[Data extract]:
+-------+

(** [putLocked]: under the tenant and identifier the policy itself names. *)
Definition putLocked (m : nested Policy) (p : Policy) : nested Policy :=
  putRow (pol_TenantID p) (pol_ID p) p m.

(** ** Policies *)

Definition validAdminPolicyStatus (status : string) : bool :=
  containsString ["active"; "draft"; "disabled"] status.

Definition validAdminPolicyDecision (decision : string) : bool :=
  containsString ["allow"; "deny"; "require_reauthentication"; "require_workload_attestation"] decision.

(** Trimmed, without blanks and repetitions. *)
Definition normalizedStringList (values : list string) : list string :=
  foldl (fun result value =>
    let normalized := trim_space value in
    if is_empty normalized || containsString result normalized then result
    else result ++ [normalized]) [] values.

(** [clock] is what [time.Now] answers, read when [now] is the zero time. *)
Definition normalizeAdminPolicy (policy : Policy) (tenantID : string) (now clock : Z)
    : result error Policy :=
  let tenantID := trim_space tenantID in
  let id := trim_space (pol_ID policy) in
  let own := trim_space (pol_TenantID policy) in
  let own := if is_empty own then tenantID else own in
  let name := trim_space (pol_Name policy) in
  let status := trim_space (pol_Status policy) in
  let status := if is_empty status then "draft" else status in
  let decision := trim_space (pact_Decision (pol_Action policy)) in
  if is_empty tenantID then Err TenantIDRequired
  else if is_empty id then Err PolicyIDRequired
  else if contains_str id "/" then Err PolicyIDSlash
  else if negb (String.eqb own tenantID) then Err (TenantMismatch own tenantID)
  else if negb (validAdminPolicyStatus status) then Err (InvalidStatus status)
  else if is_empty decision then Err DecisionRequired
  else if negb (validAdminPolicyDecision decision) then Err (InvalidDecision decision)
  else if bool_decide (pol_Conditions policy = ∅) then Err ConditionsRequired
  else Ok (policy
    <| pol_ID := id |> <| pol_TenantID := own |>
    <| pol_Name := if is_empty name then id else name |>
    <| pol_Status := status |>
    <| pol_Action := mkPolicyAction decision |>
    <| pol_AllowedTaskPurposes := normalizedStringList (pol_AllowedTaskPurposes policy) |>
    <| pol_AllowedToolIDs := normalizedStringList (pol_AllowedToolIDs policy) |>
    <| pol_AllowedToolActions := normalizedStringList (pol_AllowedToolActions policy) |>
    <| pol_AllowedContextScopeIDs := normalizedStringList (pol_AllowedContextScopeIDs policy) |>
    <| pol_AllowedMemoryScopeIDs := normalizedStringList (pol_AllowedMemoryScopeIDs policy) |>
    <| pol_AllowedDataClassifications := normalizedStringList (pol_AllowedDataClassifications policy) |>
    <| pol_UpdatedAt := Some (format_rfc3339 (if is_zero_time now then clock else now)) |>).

+-------+

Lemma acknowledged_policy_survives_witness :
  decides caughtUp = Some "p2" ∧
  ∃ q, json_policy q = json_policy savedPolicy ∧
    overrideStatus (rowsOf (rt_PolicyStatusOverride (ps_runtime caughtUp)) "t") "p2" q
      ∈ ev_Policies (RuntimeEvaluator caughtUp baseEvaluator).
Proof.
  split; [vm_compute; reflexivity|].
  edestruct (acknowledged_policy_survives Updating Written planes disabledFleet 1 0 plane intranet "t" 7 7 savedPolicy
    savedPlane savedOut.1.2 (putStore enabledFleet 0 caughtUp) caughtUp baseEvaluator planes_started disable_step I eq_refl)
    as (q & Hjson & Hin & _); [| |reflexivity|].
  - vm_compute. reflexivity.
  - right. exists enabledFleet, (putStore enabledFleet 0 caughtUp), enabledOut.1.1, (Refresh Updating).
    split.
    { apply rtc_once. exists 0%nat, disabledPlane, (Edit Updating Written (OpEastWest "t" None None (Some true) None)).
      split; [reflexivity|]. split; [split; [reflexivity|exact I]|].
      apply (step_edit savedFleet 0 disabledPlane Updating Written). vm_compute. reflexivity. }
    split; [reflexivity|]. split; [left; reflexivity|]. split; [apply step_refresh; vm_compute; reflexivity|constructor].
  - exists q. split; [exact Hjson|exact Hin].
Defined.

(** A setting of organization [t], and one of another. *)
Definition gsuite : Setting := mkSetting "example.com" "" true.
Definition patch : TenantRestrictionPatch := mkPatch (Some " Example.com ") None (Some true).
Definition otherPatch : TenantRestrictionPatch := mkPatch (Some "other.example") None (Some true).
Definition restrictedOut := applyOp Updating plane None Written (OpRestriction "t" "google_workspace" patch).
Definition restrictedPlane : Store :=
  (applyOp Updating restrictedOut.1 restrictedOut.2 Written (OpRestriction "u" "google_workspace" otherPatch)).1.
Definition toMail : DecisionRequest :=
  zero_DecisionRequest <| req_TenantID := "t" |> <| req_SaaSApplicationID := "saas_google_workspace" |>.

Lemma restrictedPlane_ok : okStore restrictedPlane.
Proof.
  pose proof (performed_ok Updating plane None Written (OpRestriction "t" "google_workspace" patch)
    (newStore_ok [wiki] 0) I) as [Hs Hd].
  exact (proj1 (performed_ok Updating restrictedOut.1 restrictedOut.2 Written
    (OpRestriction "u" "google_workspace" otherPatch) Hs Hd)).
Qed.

+-------+

[Task]:
Beginning at the line above with "(** [putLocked]: under" and finishing at the line with "(** ** Policies *)", return each line exactly and return nothing else.

[Finished task]:
(** [putLocked]: under the tenant and identifier the policy itself names. *)
Definition putLocked (m : nested Policy) (p : Policy) : nested Policy :=
  putRow (pol_TenantID p) (pol_ID p) p m.

(** ** Policies *)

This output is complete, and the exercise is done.